Why Mainstream Country Music Can Eat a D**k as Far as I’m Concerned
This is a poorly kept secret, but I am a HUGE fan of country music. I love Merle Haggard and George Jones and and Johnny Cash. I’m also big into newer artists like Robert Earl Keen and Drive By Truckers. Unfortunately, these are all artists that you will never, ever hear on Mainstream Country radio. That is because Nashville has been taken over by an insidious cult of programmers, producers and record label hacks that are following a very specific formula.
Watch this video called “Why Country Music was so Awful in 2013” to see what that formula is.

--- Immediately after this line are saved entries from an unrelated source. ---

(** * loadFixture: the snapshot cache of hardhat-network-helpers

    A shallow embedding of
    [packages/hardhat-network-helpers/src/loadFixture.ts]: the module-level
    array [snapshots], [loadFixture] and [clearSnapshots].

    Conventions of the embedding.
    - JavaScript values are a tree type [JsValue]; a reference from inside an
      array or object back to one of its enclosing containers (what makes a
      structure circular) is the leaf [JCircular], and a shared sub-object is
      written out once per occurrence, which is also how [JSON.stringify]
      walks it.
    - The module is embedded twice.  Section [LoadFixture] takes argument
      values as data that nothing writes to; module [ByReference] passes
      the argument array by reference, as the source does, so that a stored
      record reads differently once a fixture has written to its argument
      objects.  Lemma [by_value_loadFixture] shows that the first is the
      second when a reference is the value it holds.
    - A thrown exception is a value of [JsError]; a computation that may throw
      returns a [Result].
    - [async]/[await] is run to completion in program order: callers await a
      call before they issue the next one.
    - The test network, [takeSnapshot] and the bodies of fixtures and
      restorers belong to other modules; they are a type [World] and
      functions on it, taken as parameters.  They act on the network only,
      not on [snapshots], which is private to this module. *)

From Stdlib Require Import List String Ascii ZArith Bool Lia DecimalString.
Import ListNotations.

Local Open Scope string_scope.
Local Open Scope Z_scope.

Set Warnings "-register-all".

(** ** JavaScript values and numbers *)

Module Js.

(** A JavaScript number, as far as the cache needs it: the integers, the two
    infinities and NaN. *)
Inductive JsNumber : Type :=
| NaN
| NegInfinity
| Finite (z : Z)
| PosInfinity.

(** [a <= b] on numbers: false as soon as one side is NaN. *)
Definition num_le (a b : JsNumber) : bool :=
  match a, b with
  | NaN, _ | _, NaN => false
  | NegInfinity, _ => true
  | _, PosInfinity => true
  | Finite x, Finite y => x <=? y
  | _, _ => false
  end.

(** [a > b] on numbers: false as soon as one side is NaN. *)
Definition num_gt (a b : JsNumber) : bool :=
  match a, b with
  | NaN, _ | _, NaN => false
  | PosInfinity, PosInfinity => false
  | PosInfinity, _ => true
  | NegInfinity, _ => false
  | Finite _, NegInfinity => true
  | Finite x, Finite y => y <? x
  | Finite _, PosInfinity => false
  end.

Definition isNaN (a : JsNumber) : bool :=
  match a with NaN => true | _ => false end.

(** The values an argument can be.  An object is its own enumerable string
    keyed properties in the order of enumeration; objects with a [toJSON]
    method are left out.  [JCircular] is a reference to an enclosing array
    or object. *)
Inductive JsValue : Type :=
| JUndefined
| JNull
| JBoolean (b : bool)
| JNumber (n : JsNumber)
| JBigInt (z : Z)
| JString (s : string)
| JSymbol (description : string)
| JFunction (name : string)
| JArray (elements : list JsValue)
| JObject (properties : list (string * JsValue))
| JCircular.

(** Modelled from the spec: the error classes of [./errors], which is not
    among the sources.  [FixtureSnapshotError] wraps its cause.  [TypeError]
    is what [JSON.stringify] throws, and [Thrown v] is any exception this
    module does not know by class. *)
Inductive JsError : Type :=
| FixtureAnonymousFunctionError
| FixtureSnapshotError (cause : JsError)
| InvalidSnapshotError
| TypeError
| Thrown (v : JsValue).

Inductive Result (A : Type) : Type :=
| Ok (a : A)
| Throw (e : JsError).

Arguments Ok {A} a.
Arguments Throw {A} e.

(** [e instanceof InvalidSnapshotError] *)
Definition instanceof_InvalidSnapshotError (e : JsError) : bool :=
  match e with InvalidSnapshotError => true | _ => false end.

End Js.
Export Js.

(** ** JSON.stringify *)

Module JSON.

Definition quote_char : ascii := ascii_of_nat 34.
Definition backslash : ascii := ascii_of_nat 92.

Definition hex_digit (n : nat) : ascii :=
  if Nat.ltb n 10 then ascii_of_nat (48 + n) else ascii_of_nat (87 + n).

(** One code unit of a string inside a JSON string literal. *)
Definition escape (c : ascii) : string :=
  let n := nat_of_ascii c in
  if Nat.eqb n 34 then String backslash (String quote_char EmptyString)
  else if Nat.eqb n 92 then String backslash (String backslash EmptyString)
  else if Nat.eqb n 8 then String backslash "b"
  else if Nat.eqb n 9 then String backslash "t"
  else if Nat.eqb n 10 then String backslash "n"
  else if Nat.eqb n 12 then String backslash "f"
  else if Nat.eqb n 13 then String backslash "r"
  else if Nat.ltb n 32 then
    String backslash
      ("u00" ++ String (hex_digit (Nat.div n 16))
                  (String (hex_digit (Nat.modulo n 16)) EmptyString))
  else String c EmptyString.

Fixpoint escape_all (s : string) : string :=
  match s with
  | EmptyString => EmptyString
  | String c rest => escape c ++ escape_all rest
  end.

(** QuoteJSONString *)
Definition QuoteJSONString (s : string) : string :=
  String quote_char (escape_all s ++ String quote_char EmptyString).

(** Number::toString on an integer: its decimal digits.  This is the text
    JavaScript writes for the safe integers, of magnitude below 2^53; above
    that a number is rounded, and from 10^21 it is written with an
    exponent. *)
Definition number_toString (z : Z) : string :=
  NilZero.string_of_int (Z.to_int z).

Fixpoint join (sep : string) (parts : list string) : string :=
  match parts with
  | [] => EmptyString
  | [p] => p
  | p :: rest => p ++ sep ++ join sep rest
  end.

(** SerializeJSONProperty, with SerializeJSONArray and SerializeJSONObject
    inlined.  [Ok None] is the result [undefined]; in an array it is written
    [null], in an object the property is left out.  A BigInt and a circular
    reference throw a TypeError; the elements are visited left to right and
    the first throw wins. *)
Fixpoint SerializeJSONProperty (v : JsValue) : Result (option string) :=
  match v with
  | JUndefined => Ok None
  | JNull => Ok (Some "null")
  | JBoolean true => Ok (Some "true")
  | JBoolean false => Ok (Some "false")
  | JNumber (Finite z) => Ok (Some (number_toString z))
  | JNumber _ => Ok (Some "null")
  | JBigInt _ => Throw TypeError
  | JString s => Ok (Some (QuoteJSONString s))
  | JSymbol _ => Ok None
  | JFunction _ => Ok None
  | JArray elements =>
      let fix SerializeJSONArray (l : list JsValue) : Result (list string) :=
        match l with
        | [] => Ok []
        | x :: rest =>
            match SerializeJSONProperty x with
            | Throw e => Throw e
            | Ok strP =>
                match SerializeJSONArray rest with
                | Throw e => Throw e
                | Ok partial =>
                    Ok (match strP with
                        | None => "null"
                        | Some str => str
                        end :: partial)
                end
            end
        end in
      match SerializeJSONArray elements with
      | Throw e => Throw e
      | Ok partial => Ok (Some ("[" ++ join "," partial ++ "]"))
      end
  | JObject properties =>
      let fix SerializeJSONObject (l : list (string * JsValue))
        : Result (list string) :=
        match l with
        | [] => Ok []
        | (P, x) :: rest =>
            match SerializeJSONProperty x with
            | Throw e => Throw e
            | Ok strP =>
                match SerializeJSONObject rest with
                | Throw e => Throw e
                | Ok partial =>
                    Ok (match strP with
                        | None => partial
                        | Some str =>
                            (QuoteJSONString P ++ ":" ++ str) :: partial
                        end)
                end
            end
        end in
      match SerializeJSONObject properties with
      | Throw e => Throw e
      | Ok partial => Ok (Some ("{" ++ join "," partial ++ "}"))
      end
  | JCircular => Throw TypeError
  end.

You see, there are two kinds of music artists. On the one hand, you have the kind that is passionate about their music and would rather sell fewer records than compromise their integrity. On the other hand, you have paint-by-numbers “bands” that record what their label tells them to based on focus groups and popular trends. It’s a very cynical trend in music. Just find some people who can kinda sorta play instruments, half way carry a tune, and aren’t repulsive to look at. Then give them a list of acceptable chords progressions and another list of acceptable topics for lyrics. BAM! A hit country record.
It’s not just country. It’s the same process by which we got Nickleback on Rock radio.
I want to be very clear on this next point: if you like this kind of music, you…YOU!… are to blame for this abomination. If you would describe yourself as a Luke Bryan fan or have ever so much as enjoyed a single second of anything Florida Georgia Line has ever done, you actually hate country music. You do. You’re a country music-hater. Why you gotta be hatin’? You have such a poor grasp of what music is, in fact, you should probably choose something else to listen to. Audio books or those Sounds of Nature relaxation CD’s perhaps. In fact, if you even know who Tyler Farr is, your probably beyond all hope so your best move would just be to turn your radio to static and listen to that. I’d have more respect for your taste in music if you did and maybe, just maybe, Nashville would quit catering to your infantile tastes and I might finally get to hear Hayes Carll on the radio.